Imagine someone starting to make an artificial hill (like pyramide) from soil (earth).
So, when starting with an 200x200 Km base area, with 45degree slope, its mathematical height is 100km (Low orbital space height). Is it possible to make such an artificial peak? (Without taking into account financial issues and so on.)
If not, why not? What would happen? Is there a height limit?
Your question is a classical college exercise. The limit is supposed to be the melting of the base of the artificial mountain under the pressure, which is linked with the energy of chemical bounds. You have an example of such a calculation here. You can also look it for an arbitrary planet size : the smaller the planet, the smaller the gravity is, and the bigger the biggest mountain can be. And when the mountain can be as big as the radius of the planet, you have roughly the dwarf planet / asteroid boundary.

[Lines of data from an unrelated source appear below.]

(** The direct analysis of the stored message [m1]. *)
Example message_analysis :
  msg_execute (learning_host []) (Some (lit "/expr msg m1")) sample_world
  = ((true,
      Analysis (lit "m1") (lit "wow, really")
        (mkReport [(Some (JInt 7),
                    Some (mkDetail 7 (lit "surprise") (lit "wow") 1),
                    default_judgement)]
                  [] (JStr [])),
      true),
     mkWorld [sample_row]
       [(Analysis (lit "m1") (lit "wow, really")
           (mkReport [(Some (JInt 7),
                       Some (mkDetail 7 (lit "surprise") (lit "wow") 1),
                       default_judgement)]
                     [] (JStr [])),
         true)]).
Proof. vm_compute. reflexivity. Qed.

(** * The properties of the specification *)

(** C1. Every command keeps the weight invariant of the table: when every
    stored weight lies in [0.01, 5.0] before a command (an add, a repeated
    add, a weight adjustment, a learning rewrite, or any other command),
    every stored weight lies in [0.01, 5.0] after it.  A weight adjustment
    that would bring the weight of its row to 0 or below leaves no row of
    that id in the table. *)
Theorem weight_invariant (h : Host) (c : Command) (w : World) :
  weights_ok (db w) ->
  weights_ok (db (snd (execute h c w)))
  /\ forall raw sid now_ts id_str n d chat expr,
       c = CmdModify raw sid now_ts ->
       modify_request h raw sid id_str n d chat ->
       find (fun e => (id e =? n)%Z && text_eqb (chat_id e) chat) (db w)
         = Some expr ->
       count expr + d <= 0 ->
       ~ In (id expr) (map id (db (snd (execute h c w)))).
Proof.
  intros Hw. split; [apply execute_step; exact Hw|].
  intros raw sid now_ts id_str n d chat expr -> Hreq Hfind Hle. simpl.
  erewrite modify_execute_found by eassumption.
  apply Qle_bool_iff in Hle. rewrite Hle. simpl.
  apply without_absent.
Qed.

Lemma weight_invariant_witness :
  weights_ok
    (db (snd (execute plain_host
                (CmdAdd (Some (lit "/expr add surprise wow in chatA w=3"))
                        (Some (lit "chatA")) 20)
                sample_world))).
Proof.
  apply (@weight_invariant plain_host
           (CmdAdd (Some (lit "/expr add surprise wow in chatA w=3"))
                   (Some (lit "chatA")) 20)
           sample_world).
  repeat constructor; vm_compute; discriminate.
Defined.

The limiting factor will be that the shear strain inside the pyramid will eventually exceed the elastic limit for whatever material the pyramid is made of. For rock maximum shear strain is usually of order $10^{-3}$ if memory serves. I've seen people do order of magnitude estimates of this using dimensional analysis, and come up with something of order the height of Everest. To really get an upper limit though you'd need to do a more detailed modeling of the stresses.